» What you should do
From the data underneath, reproduce exactly the stretch that begins at the line with "Proof. intros Hn." and ends after the line with "[] => Q None s".

» Data shown
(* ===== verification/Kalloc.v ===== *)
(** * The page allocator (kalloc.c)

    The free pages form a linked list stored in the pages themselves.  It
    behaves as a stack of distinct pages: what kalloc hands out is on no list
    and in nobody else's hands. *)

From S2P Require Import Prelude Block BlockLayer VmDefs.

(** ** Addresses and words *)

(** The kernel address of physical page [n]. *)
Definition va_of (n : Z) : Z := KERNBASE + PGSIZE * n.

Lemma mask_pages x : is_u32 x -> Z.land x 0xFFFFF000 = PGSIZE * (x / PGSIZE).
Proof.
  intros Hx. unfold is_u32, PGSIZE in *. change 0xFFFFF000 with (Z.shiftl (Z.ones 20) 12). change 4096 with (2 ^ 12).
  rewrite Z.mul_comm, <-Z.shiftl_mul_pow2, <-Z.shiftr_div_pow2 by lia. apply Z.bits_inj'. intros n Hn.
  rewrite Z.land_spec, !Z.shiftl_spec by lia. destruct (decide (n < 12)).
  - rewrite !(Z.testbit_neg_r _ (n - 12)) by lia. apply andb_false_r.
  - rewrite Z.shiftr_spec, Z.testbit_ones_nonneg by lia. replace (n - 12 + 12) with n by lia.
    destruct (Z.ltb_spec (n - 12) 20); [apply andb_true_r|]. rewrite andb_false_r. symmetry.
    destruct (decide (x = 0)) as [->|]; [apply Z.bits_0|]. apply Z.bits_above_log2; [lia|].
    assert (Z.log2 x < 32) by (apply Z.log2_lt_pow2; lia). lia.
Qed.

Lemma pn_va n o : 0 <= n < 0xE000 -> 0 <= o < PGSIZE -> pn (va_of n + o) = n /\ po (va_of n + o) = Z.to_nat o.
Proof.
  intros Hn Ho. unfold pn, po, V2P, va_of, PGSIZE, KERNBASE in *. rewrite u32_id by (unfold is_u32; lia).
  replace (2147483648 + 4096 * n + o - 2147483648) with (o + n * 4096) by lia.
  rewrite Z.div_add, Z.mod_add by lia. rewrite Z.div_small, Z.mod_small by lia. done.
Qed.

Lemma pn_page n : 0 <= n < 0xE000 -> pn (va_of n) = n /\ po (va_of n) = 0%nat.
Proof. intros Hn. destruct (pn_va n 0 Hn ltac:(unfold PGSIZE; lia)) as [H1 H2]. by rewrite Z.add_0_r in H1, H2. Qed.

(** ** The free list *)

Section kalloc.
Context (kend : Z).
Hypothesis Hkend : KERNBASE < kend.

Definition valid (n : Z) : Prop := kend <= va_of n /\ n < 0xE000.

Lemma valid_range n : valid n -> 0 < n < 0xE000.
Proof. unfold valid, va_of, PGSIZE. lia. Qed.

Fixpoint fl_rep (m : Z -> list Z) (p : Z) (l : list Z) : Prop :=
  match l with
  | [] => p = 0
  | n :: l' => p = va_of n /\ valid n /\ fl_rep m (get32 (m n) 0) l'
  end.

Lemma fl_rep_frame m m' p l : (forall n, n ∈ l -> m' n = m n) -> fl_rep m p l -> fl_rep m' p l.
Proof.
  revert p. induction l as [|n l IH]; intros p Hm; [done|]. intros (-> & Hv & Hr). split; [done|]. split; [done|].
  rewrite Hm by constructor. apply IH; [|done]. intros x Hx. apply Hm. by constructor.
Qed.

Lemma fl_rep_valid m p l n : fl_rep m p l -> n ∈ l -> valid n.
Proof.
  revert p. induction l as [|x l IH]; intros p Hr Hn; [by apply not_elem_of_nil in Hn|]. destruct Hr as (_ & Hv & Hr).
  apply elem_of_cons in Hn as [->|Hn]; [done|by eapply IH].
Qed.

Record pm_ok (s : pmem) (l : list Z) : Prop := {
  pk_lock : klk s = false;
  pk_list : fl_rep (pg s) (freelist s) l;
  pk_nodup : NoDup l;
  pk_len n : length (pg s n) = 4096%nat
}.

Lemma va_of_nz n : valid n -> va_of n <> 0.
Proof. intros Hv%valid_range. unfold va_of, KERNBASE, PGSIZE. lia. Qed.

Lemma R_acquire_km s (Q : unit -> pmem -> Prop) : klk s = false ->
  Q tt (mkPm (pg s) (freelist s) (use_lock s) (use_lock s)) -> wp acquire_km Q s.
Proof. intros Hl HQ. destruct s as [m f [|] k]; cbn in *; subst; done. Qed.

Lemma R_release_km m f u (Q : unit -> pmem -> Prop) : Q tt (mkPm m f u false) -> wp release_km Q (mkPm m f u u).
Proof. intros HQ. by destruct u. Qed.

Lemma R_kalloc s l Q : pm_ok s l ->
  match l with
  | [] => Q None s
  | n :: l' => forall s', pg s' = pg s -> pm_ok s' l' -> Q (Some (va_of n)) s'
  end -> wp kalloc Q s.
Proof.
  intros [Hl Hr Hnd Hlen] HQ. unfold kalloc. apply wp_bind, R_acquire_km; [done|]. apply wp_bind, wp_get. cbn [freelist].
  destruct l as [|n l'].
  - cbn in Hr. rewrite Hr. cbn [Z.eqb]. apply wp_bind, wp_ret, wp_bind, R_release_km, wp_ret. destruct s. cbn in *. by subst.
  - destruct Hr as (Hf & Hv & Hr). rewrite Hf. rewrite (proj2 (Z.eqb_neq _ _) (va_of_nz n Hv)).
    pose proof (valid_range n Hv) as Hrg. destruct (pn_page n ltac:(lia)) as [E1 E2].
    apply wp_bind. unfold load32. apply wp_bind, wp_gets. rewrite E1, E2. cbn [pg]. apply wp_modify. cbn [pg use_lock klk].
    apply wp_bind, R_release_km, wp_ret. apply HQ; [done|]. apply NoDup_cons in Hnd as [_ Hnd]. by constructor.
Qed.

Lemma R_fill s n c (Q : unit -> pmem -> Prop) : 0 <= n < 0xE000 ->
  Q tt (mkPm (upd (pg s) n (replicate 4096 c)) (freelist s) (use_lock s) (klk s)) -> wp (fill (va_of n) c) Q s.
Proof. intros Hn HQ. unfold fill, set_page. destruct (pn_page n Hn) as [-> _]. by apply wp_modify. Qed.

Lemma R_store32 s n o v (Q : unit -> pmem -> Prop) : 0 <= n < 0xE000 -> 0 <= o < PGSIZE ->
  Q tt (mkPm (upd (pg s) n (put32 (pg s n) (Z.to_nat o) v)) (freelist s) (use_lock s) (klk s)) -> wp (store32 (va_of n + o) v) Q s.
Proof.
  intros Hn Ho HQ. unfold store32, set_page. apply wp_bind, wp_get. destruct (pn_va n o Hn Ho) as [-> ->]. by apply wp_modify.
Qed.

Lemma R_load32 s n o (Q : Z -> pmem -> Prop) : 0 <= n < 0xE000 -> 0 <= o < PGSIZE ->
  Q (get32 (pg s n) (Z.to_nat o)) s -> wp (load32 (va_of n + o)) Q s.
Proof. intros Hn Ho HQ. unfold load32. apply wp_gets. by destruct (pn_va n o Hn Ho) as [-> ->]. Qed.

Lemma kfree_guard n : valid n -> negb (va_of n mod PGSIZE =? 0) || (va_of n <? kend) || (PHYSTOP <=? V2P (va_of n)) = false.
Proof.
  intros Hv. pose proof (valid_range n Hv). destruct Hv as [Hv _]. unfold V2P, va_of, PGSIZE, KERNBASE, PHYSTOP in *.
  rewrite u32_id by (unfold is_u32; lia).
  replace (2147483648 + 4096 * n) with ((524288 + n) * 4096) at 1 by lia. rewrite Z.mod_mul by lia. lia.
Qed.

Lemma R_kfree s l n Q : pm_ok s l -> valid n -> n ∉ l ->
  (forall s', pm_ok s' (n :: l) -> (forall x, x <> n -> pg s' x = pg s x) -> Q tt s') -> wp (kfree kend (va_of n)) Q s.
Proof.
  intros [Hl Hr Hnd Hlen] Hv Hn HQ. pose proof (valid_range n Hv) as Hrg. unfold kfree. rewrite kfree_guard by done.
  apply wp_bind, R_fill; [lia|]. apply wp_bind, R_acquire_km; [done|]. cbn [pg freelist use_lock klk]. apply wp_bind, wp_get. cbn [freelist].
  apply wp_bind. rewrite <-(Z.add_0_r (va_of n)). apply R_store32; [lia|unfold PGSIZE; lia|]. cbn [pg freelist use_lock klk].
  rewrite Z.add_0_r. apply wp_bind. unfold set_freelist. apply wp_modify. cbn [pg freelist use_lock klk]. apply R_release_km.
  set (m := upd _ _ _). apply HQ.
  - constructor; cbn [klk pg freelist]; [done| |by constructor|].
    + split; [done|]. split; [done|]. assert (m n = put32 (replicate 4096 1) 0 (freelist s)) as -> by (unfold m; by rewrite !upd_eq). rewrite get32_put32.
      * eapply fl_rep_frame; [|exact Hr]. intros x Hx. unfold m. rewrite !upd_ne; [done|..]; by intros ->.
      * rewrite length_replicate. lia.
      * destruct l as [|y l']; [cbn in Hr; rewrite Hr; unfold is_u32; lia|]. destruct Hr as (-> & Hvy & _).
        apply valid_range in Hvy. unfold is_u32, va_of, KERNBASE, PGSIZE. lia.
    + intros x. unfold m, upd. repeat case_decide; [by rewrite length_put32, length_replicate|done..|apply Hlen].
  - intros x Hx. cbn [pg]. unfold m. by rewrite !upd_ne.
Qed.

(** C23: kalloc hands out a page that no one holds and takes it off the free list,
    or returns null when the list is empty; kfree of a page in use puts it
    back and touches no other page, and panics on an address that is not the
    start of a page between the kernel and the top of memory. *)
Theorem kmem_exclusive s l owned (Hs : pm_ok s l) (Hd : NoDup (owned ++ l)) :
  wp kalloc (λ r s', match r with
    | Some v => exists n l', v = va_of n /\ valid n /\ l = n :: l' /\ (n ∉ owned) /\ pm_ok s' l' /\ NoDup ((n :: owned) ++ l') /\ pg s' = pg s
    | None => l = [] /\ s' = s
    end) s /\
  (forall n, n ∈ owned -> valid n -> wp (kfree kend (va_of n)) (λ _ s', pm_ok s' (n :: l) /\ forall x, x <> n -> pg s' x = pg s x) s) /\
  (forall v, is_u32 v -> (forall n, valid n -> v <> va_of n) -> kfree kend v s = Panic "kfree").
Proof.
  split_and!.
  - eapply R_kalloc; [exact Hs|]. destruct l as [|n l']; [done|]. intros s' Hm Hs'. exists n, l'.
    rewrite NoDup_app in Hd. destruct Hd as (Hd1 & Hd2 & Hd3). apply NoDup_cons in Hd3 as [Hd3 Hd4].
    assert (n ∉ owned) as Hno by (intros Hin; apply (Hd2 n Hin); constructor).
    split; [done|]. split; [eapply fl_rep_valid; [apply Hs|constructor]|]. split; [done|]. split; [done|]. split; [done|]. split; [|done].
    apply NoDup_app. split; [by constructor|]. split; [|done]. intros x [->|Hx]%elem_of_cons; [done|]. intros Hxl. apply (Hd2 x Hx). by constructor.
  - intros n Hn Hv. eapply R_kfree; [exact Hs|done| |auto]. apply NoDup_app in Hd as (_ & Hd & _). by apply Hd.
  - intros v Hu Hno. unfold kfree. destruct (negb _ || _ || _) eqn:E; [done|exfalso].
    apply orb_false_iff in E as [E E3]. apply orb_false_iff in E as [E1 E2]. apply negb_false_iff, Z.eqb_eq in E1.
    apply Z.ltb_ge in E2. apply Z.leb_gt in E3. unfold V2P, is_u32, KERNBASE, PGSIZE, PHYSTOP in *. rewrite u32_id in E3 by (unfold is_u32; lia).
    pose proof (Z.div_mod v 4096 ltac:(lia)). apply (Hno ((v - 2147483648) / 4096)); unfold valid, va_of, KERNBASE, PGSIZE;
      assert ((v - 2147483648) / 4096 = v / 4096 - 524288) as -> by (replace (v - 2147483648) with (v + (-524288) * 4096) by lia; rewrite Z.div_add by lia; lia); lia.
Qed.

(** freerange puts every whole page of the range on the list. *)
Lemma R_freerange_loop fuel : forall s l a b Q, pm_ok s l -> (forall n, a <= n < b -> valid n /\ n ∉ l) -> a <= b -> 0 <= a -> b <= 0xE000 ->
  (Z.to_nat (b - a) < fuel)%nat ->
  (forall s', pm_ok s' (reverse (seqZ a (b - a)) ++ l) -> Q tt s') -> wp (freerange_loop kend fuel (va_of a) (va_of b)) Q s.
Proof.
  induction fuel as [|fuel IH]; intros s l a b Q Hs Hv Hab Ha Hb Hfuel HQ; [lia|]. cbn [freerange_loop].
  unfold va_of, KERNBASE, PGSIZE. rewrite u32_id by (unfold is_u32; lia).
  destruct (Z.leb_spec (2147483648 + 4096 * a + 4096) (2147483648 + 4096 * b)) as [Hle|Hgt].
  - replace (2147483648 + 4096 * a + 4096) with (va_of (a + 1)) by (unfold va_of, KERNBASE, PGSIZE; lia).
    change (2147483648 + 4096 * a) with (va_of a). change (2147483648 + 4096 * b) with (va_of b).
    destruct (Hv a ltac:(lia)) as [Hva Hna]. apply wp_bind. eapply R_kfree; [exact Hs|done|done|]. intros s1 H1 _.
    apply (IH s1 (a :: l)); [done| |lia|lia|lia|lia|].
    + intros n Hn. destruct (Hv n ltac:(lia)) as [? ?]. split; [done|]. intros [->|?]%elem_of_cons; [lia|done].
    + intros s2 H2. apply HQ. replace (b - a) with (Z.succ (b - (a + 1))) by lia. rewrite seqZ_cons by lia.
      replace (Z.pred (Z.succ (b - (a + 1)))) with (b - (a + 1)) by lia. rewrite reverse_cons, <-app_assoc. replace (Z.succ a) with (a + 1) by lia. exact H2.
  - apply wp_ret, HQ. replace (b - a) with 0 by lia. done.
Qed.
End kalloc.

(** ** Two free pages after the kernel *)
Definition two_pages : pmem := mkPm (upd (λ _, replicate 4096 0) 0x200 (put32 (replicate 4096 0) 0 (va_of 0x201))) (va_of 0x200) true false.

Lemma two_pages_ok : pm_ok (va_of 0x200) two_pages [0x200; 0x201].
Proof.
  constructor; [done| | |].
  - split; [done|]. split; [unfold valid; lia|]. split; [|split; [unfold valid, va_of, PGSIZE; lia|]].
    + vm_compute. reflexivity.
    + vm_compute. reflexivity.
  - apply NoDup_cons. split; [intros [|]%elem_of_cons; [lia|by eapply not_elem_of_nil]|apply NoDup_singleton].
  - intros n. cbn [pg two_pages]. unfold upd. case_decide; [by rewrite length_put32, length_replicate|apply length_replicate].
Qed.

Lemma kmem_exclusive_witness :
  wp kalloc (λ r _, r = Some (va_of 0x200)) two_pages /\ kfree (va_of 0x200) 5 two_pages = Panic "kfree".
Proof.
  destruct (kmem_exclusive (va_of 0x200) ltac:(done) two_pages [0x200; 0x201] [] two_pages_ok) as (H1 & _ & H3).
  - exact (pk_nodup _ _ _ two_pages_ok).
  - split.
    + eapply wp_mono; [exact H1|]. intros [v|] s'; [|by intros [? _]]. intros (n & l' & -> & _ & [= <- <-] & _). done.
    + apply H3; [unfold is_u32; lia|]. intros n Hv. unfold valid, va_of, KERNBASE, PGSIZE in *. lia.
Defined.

» Solved exercise
Proof. intros Hn. destruct (pn_va n 0 Hn ltac:(unfold PGSIZE; lia)) as [H1 H2]. by rewrite Z.add_0_r in H1, H2. Qed.

(** ** The free list *)

Section kalloc.
Context (kend : Z).
Hypothesis Hkend : KERNBASE < kend.

Definition valid (n : Z) : Prop := kend <= va_of n /\ n < 0xE000.

Lemma valid_range n : valid n -> 0 < n < 0xE000.
Proof. unfold valid, va_of, PGSIZE. lia. Qed.

Fixpoint fl_rep (m : Z -> list Z) (p : Z) (l : list Z) : Prop :=
  match l with
  | [] => p = 0
  | n :: l' => p = va_of n /\ valid n /\ fl_rep m (get32 (m n) 0) l'
  end.

Lemma fl_rep_frame m m' p l : (forall n, n ∈ l -> m' n = m n) -> fl_rep m p l -> fl_rep m' p l.
Proof.
  revert p. induction l as [|n l IH]; intros p Hm; [done|]. intros (-> & Hv & Hr). split; [done|]. split; [done|].
  rewrite Hm by constructor. apply IH; [|done]. intros x Hx. apply Hm. by constructor.
Qed.

Lemma fl_rep_valid m p l n : fl_rep m p l -> n ∈ l -> valid n.
Proof.
  revert p. induction l as [|x l IH]; intros p Hr Hn; [by apply not_elem_of_nil in Hn|]. destruct Hr as (_ & Hv & Hr).
  apply elem_of_cons in Hn as [->|Hn]; [done|by eapply IH].
Qed.

Record pm_ok (s : pmem) (l : list Z) : Prop := {
  pk_lock : klk s = false;
  pk_list : fl_rep (pg s) (freelist s) l;
  pk_nodup : NoDup l;
  pk_len n : length (pg s n) = 4096%nat
}.

Lemma va_of_nz n : valid n -> va_of n <> 0.
Proof. intros Hv%valid_range. unfold va_of, KERNBASE, PGSIZE. lia. Qed.

Lemma R_acquire_km s (Q : unit -> pmem -> Prop) : klk s = false ->
  Q tt (mkPm (pg s) (freelist s) (use_lock s) (use_lock s)) -> wp acquire_km Q s.
Proof. intros Hl HQ. destruct s as [m f [|] k]; cbn in *; subst; done. Qed.

Lemma R_release_km m f u (Q : unit -> pmem -> Prop) : Q tt (mkPm m f u false) -> wp release_km Q (mkPm m f u u).
Proof. intros HQ. by destruct u. Qed.

Lemma R_kalloc s l Q : pm_ok s l ->
  match l with
  | [] => Q None s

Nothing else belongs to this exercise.